Es gibt aber auch tragikomische Szenen, etwa als ein Wiener Ehepaar vor dem Bergführer Meinrad Juen (authentisch gespielt von seinem Großneffen Friedrich) steht und der in für sie unverständlichem Montafoner Dialekt erklärt, was sie für die Flucht alles brauchen. Oder als ein alter Jude zum anderen sagt: "Moses war ein rechtes Rindviech." "Warum?" fragt der andere. "Hätt' er uns nicht aus Ägypten geführt, hätten wir jetzt einen englischen Pass!"

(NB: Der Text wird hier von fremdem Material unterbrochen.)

(** * CBR_Parsers: the ingestion store and the scheduler

    A shallow embedding of [storage/local.py], [scheduler.py],
    [master.py], [parsers/record_factory.py] and, of the harvesters under
    [parsers/], the identifier derivation, the shared helpers and the
    [fetch_range] of [parsers/nbkz_kazakhstan.py], together with the
    fragment of the Python 3.11 runtime these call ([str] methods,
    [urllib.parse], UTF-8 coding, [hashlib.sha1], the built-in [hash],
    naive [datetime] arithmetic, [json.dumps]).

    Conventions.
    - A Python [str] is the list of its code points, a [bytes] object the
      list of its bytes; both are lists of [Z].
    - A function that can raise returns a [result]; [Raise e] carries the
      class of the exception.
    - The Unicode tables and the host-literal validation that the runtime
      consults are the fields of the class [Runtime]. *)

From Stdlib Require Import ZArith List Bool Lia Ascii String.
From stdpp Require Import base list gmap sorting.
Import ListNotations.
Open Scope Z_scope.

(** ** Python values *)

Abbreviation char := Z (only parsing).
Abbreviation str := (list Z) (only parsing).
Abbreviation bytes := (list Z) (only parsing).

(** An ASCII literal as a Python [str]. *)
Definition py (s : string) : str :=
  List.map (fun a => Z.of_N (N_of_ascii a)) (list_ascii_of_string s).

(** [Optional[str]]. *)
Inductive optstr : Type :=
| PyNone
| PyStr (s : str).

(** Exception classes that the modelled code can raise. [KeyboardInterrupt]
    derives from [BaseException] only; the others derive from [Exception]. *)
Inductive exn : Type :=
| ValueError
| UnicodeEncodeError
| OverflowError
| OSError
| HarvesterError
| KeyboardInterrupt.

Definition is_Exception (e : exn) : bool :=
  match e with
  | KeyboardInterrupt => false
  | _ => true
  end.

Inductive result (A : Type) : Type :=
| Ok (a : A)
| Raise (e : exn).
Arguments Ok {A} a.
Arguments Raise {A} e.

Definition bind {A B} (r : result A) (k : A -> result B) : result B :=
  match r with
  | Ok a => k a
  | Raise e => Raise e
  end.

Definition rmap {A B} (f : A -> B) (r : result A) : result B :=
  bind r (fun a => Ok (f a)).

Declare Scope py_scope.
Delimit Scope py_scope with py.
Notation "'let*' x ':=' r 'in' k" := (bind r (fun x => k))
  (at level 10, x binder, r at level 100, k at level 200) : py_scope.
Open Scope py_scope.

(** ** [str] methods *)

Definition str_eqb (a b : str) : bool := bool_decide (a = b).

(** [c in s] for a one-character [c]. *)
Definition char_in (c : char) (s : str) : bool := existsb (Z.eqb c) s.

Fixpoint startswith (p s : str) : bool :=
  match p, s with
  | [], _ => true
  | a :: p', b :: s' => (a =? b) && startswith p' s'
  | _ :: _, [] => false
  end.

Definition endswith (p s : str) : bool := startswith (rev p) (rev s).

(** [p in s] for a substring [p]. *)
Fixpoint contains (p s : str) : bool :=
  startswith p s ||
  match s with
  | [] => false
  | _ :: s' => contains p s'
  end.

Fixpoint dropwhile (f : char -> bool) (s : str) : str :=
  match s with
  | [] => []
  | c :: s' => if f c then dropwhile f s' else s
  end.

Definition lstrip_by (f : char -> bool) (s : str) : str := dropwhile f s.
Definition rstrip_by (f : char -> bool) (s : str) : str :=
  rev (dropwhile f (rev s)).
Definition strip_by (f : char -> bool) (s : str) : str :=
  rstrip_by f (lstrip_by f s).

(** [str.isspace] for one character: the code points with bidirectional
    type WS, B or S, or category Zs. Also the class [\s] of [re] on [str]
    patterns. *)
Definition isspace (c : char) : bool :=
  ((9 <=? c) && (c <=? 13)) || ((28 <=? c) && (c <=? 32)) ||
  (c =? 133) || (c =? 160) || (c =? 5760) ||
  ((8192 <=? c) && (c <=? 8202)) || (c =? 8232) || (c =? 8233) ||
  (c =? 8239) || (c =? 8287) || (c =? 12288).

(** [s.strip()] *)
Definition strip (s : str) : str := strip_by isspace s.

(** [s.replace(c, new)] for a one-character [c]. *)
Definition replace_char (c : char) (new : str) (s : str) : str :=
  flat_map (fun x => if x =? c then new else [x]) s.

(** [s.find(c, start)] for a one-character [c]; [None] stands for -1. *)
Fixpoint find_from (c : char) (s : str) (start : nat) : option nat :=
  match start, s with
  | O, [] => None
  | O, x :: s' =>
      if x =? c then Some O else option_map S (find_from c s' O)
  | S _, [] => None
  | S n, _ :: s' => option_map S (find_from c s' n)
  end.

Definition find (c : char) (s : str) : option nat := find_from c s 0.

(** [s.split(c, 1)] for a one-character [c]: the part before the first [c]
    and, when there is one, the part after it. *)
Definition split1 (c : char) (s : str) : str * option str :=
  match find c s with
  | Some i => (firstn i s, Some (skipn (S i) s))
  | None => (s, None)
  end.

(** [s.split(c)] for a one-character [c]. *)
Fixpoint split (c : char) (s : str) : list str :=
  match s with
  | [] => [[]]
  | x :: s' =>
      if x =? c then [] :: split c s'
      else match split c s' with
           | [] => [[x]]
           | w :: ws => (x :: w) :: ws
           end
  end.

(** [s.rsplit(c, 1)] for a one-character [c]: either [[s]] or
    [[before; after]] around the last [c]. *)
Definition rsplit1 (c : char) (s : str) : str * option str :=
  match split1 c (rev s) with
  | (a, Some b) => (rev b, Some (rev a))
  | (_, None) => (s, None)
  end.

(** [sep.join(l)] *)
Fixpoint join (sep : str) (l : list str) : str :=
  match l with
  | [] => []
  | [w] => w
  | w :: ws => w ++ sep ++ join sep ws
  end.

(** [s[:n]] for any integer [n]: a negative [n] counts from the end. *)
Definition slice_to (s : str) (n : Z) : str :=
  if n <? 0 then firstn (Z.to_nat (Z.of_nat (length s) + n)) s
  else firstn (Z.to_nat n) s.

(** [s[n:]] for a negative [n]: the last [-n] characters. *)
Definition slice_last (s : str) (n : nat) : str :=
  skipn (length s - n) s.

Definition is_upper_ascii (c : char) : bool := (65 <=? c) && (c <=? 90).
Definition is_lower_ascii (c : char) : bool := (97 <=? c) && (c <=? 122).
Definition is_digit_ascii (c : char) : bool := (48 <=? c) && (c <=? 57).
Definition is_alpha_ascii (c : char) : bool :=
  is_upper_ascii c || is_lower_ascii c.
Definition is_alnum_ascii (c : char) : bool :=
  is_alpha_ascii c || is_digit_ascii c.
Definition isascii (s : str) : bool := forallb (fun c => c <? 128) s.

(** [s.lower()], as far as a comparison with an ASCII string observes it:
    the ASCII capitals and U+212A KELVIN SIGN are the only code points whose
    lower case is ASCII; the lower case of every other code point contains a
    non-ASCII code point and is represented by the code point itself. *)
Definition lower_char (c : char) : char :=
  if is_upper_ascii c then c + 32
  else if c =? 8490 then 107
  else c.
Definition lower (s : str) : str := List.map lower_char s.

(** Lexicographic order on [str] by code point, the order of [<] on
    strings; and the order of [<] on pairs of strings. *)
Fixpoint str_ltb (a b : str) : bool :=
  match a, b with
  | [], [] => false
  | [], _ :: _ => true
  | _ :: _, [] => false
  | x :: a', y :: b' => (x <? y) || ((x =? y) && str_ltb a' b')
  end.

Definition pair_ltb (p q : str * str) : bool :=
  if str_eqb (fst p) (fst q) then str_ltb (snd p) (snd q)
  else str_ltb (fst p) (fst q).

(** [list.sort()] on a list of pairs of strings. The sort is stable; an
    insertion sort that puts an element before its equals to the right
    computes the same list. *)
Fixpoint insert_sorted (p : str * str) (l : list (str * str))
  : list (str * str) :=
  match l with
  | [] => [p]
  | q :: l' => if pair_ltb q p then q :: insert_sorted p l' else p :: l
  end.

Fixpoint list_sort (l : list (str * str)) : list (str * str) :=
  match l with
  | [] => []
  | p :: l' => insert_sorted p (list_sort l')
  end.

(** ** UTF-8 *)

(** [s.encode("utf-8")] with the default [errors="strict"]: a surrogate
    raises [UnicodeEncodeError]. A code point outside [0, 0x10FFFF] is not a
    Python character; the model rejects it in the same way. *)
Definition utf8_encode_char (c : char) : option bytes :=
  if c <? 0 then None
  else if c <? 128 then Some [c]
  else if c <? 2048 then Some [192 + c / 64; 128 + c mod 64]
  else if c <? 55296 then
    Some [224 + c / 4096; 128 + (c / 64) mod 64; 128 + c mod 64]
  else if c <? 57344 then None
  else if c <? 65536 then
    Some [224 + c / 4096; 128 + (c / 64) mod 64; 128 + c mod 64]
  else if c <? 1114112 then
    Some [240 + c / 262144; 128 + (c / 4096) mod 64;
          128 + (c / 64) mod 64; 128 + c mod 64]
  else None.

Fixpoint utf8_encode (s : str) : result bytes :=
  match s with
  | [] => Ok []
  | c :: s' =>
      match utf8_encode_char c with
      | None => Raise UnicodeEncodeError
      | Some bs => let* rest := utf8_encode s' in Ok (bs ++ rest)
      end
  end.

Definition is_cont (b : Z) : bool := (128 <=? b) && (b <? 192).

(** Whether [b2] is not an acceptable second byte after the lead byte [b]
    of a three- or four-byte sequence (it excludes overlong forms,
    surrogates and code points above U+10FFFF). *)
Definition bad_second (b b2 : Z) : bool :=
  negb (is_cont b2) ||
  (if b <? 240
   then (if b2 <? 160 then b =? 224 else b =? 237)
   else (if b2 <? 144 then b =? 240 else b =? 244)).

Definition REPLACEMENT : char := 65533.

(** [bs.decode("utf-8", "replace")]: every maximal ill-formed prefix of a
    sequence, and a sequence cut short by the end of the input, becomes one
    U+FFFD. *)
Fixpoint utf8_decode (bs : bytes) : str :=
  match bs with
  | [] => []
  | b :: t =>
      if b <? 128 then b :: utf8_decode t
      else if (b <? 194) || (245 <=? b) then REPLACEMENT :: utf8_decode t
      else if b <? 224 then
        match t with
        | [] => [REPLACEMENT]
        | b2 :: t2 =>
            if is_cont b2
            then ((b - 192) * 64 + (b2 - 128)) :: utf8_decode t2
            else REPLACEMENT :: utf8_decode t
        end
      else if b <? 240 then
        match t with
        | [] => [REPLACEMENT]
        | b2 :: t2 =>
            if bad_second b b2 then REPLACEMENT :: utf8_decode t
            else
              match t2 with
              | [] => [REPLACEMENT]
              | b3 :: t3 =>
                  if is_cont b3
                  then ((b - 224) * 4096 + (b2 - 128) * 64 + (b3 - 128))
                         :: utf8_decode t3
                  else REPLACEMENT :: utf8_decode t2
              end
        end
      else
        match t with
        | [] => [REPLACEMENT]
        | b2 :: t2 =>
            if bad_second b b2 then REPLACEMENT :: utf8_decode t
            else
              match t2 with
              | [] => [REPLACEMENT]
              | b3 :: t3 =>
                  if negb (is_cont b3) then REPLACEMENT :: utf8_decode t2
                  else
                    match t3 with
                    | [] => [REPLACEMENT]
                    | b4 :: t4 =>
                        if is_cont b4
                        then ((b - 240) * 262144 + (b2 - 128) * 4096
                              + (b3 - 128) * 64 + (b4 - 128))
                               :: utf8_decode t4
                        else REPLACEMENT :: utf8_decode t3
                    end
              end
        end
  end.

(** ** [urllib.parse]: quoting *)

Definition hexval (c : char) : option Z :=
  if is_digit_ascii c then Some (c - 48)
  else if (65 <=? c) && (c <=? 70) then Some (c - 55)
  else if (97 <=? c) && (c <=? 102) then Some (c - 87)
  else None.

(** [unquote_to_bytes] on an ASCII string: [%XY] with two hex digits is the
    byte [0xXY]; any other [%] stays. *)
Fixpoint unquote_to_bytes (s : str) : bytes :=
  match s with
  | [] => []
  | c :: t =>
      if c =? 37 then
        match t with
        | h1 :: h2 :: t2 =>
            match hexval h1, hexval h2 with
            | Some a, Some b => (a * 16 + b) :: unquote_to_bytes t2
            | _, _ => c :: unquote_to_bytes t
            end
        | _ => c :: unquote_to_bytes t
        end
      else c :: unquote_to_bytes t
  end.

(** The maximal runs of [s] on which [f] is constant, each with its value
    of [f]; [_asciire.split] cuts a string into these for [f] = "is ASCII". *)
Fixpoint runs (f : char -> bool) (s : str) : list (bool * str) :=
  match s with
  | [] => []
  | c :: s' =>
      match runs f s' with
      | (b, r) :: rest =>
          if Bool.eqb b (f c) then (b, c :: r) :: rest
          else (f c, [c]) :: (b, r) :: rest
      | [] => [(f c, [c])]
      end
  end.

(** [unquote(string)]: the ASCII runs are unquoted to bytes and decoded as
    UTF-8 with replacement, the other characters are kept. *)
Definition unquote (s : str) : str :=
  if char_in 37 s then
    flat_map (fun r : bool * str =>
                if fst r then utf8_decode (unquote_to_bytes (snd r))
                else snd r)
             (runs (fun c => c <? 128) s)
  else s.

Definition hexdigit_upper (d : Z) : char :=
  if d <? 10 then 48 + d else 55 + d.

(** [_ALWAYS_SAFE] *)
Definition always_safe (b : Z) : bool :=
  is_alnum_ascii b || (b =? 95) || (b =? 46) || (b =? 45) || (b =? 126).

(** [quote_from_bytes(bs, safe)] *)
Definition quote_from_bytes (bs : bytes) (safe : str) : str :=
  flat_map (fun b =>
              if always_safe b || ((b <? 128) && char_in b safe)
              then [b]
              else [37; hexdigit_upper (b / 16); hexdigit_upper (b mod 16)])
           bs.

(** [quote(string, safe)] on a [str]. *)
Definition quote (s : str) (safe : str) : result str :=
  match s with
  | [] => Ok []
  | _ => let* bs := utf8_encode s in Ok (quote_from_bytes bs safe)
  end.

Die Wandergruppe steigt höher und höher, über Steine, Wurzeln und Kuhfladen, an Stauden voller Blaubeeren und verblühten Alpenrosen vorbei. Die Gipfel von Madrisa und Ritzenspitzen kommen immer besser in den Blick, Juen zeigt sie seinen Gästen. Die Schauspieler huschen unbemerkt voraus, um plötzlich wieder hinter einer windschiefen Lärche hervorzutreten, als Nazi mit Reitpeitsche: "Gemma, Gemma, rein mit der Bagage!", kommandiert Kosek das Publikum zwischen die Mauern eines verfallenen Stalls. Es folgt ein Dialog zwischen dem Nazi und dem Schweizer Grenzbeamten, in dem sie sich um die Aufnahme der Juden streiten. "Wir können sie genauso wenig brauchen wie ihr", sagt der Schweizer. "Wir sind keine Antisemiten, aber wer keinen Pass hat und keinen Nachweis, dass ein anderes Land ihn aufnimmt, den schicken wir zurück." "Und wer zurückkehrt", sekundiert der Nazi, "der kommt ins Lager!"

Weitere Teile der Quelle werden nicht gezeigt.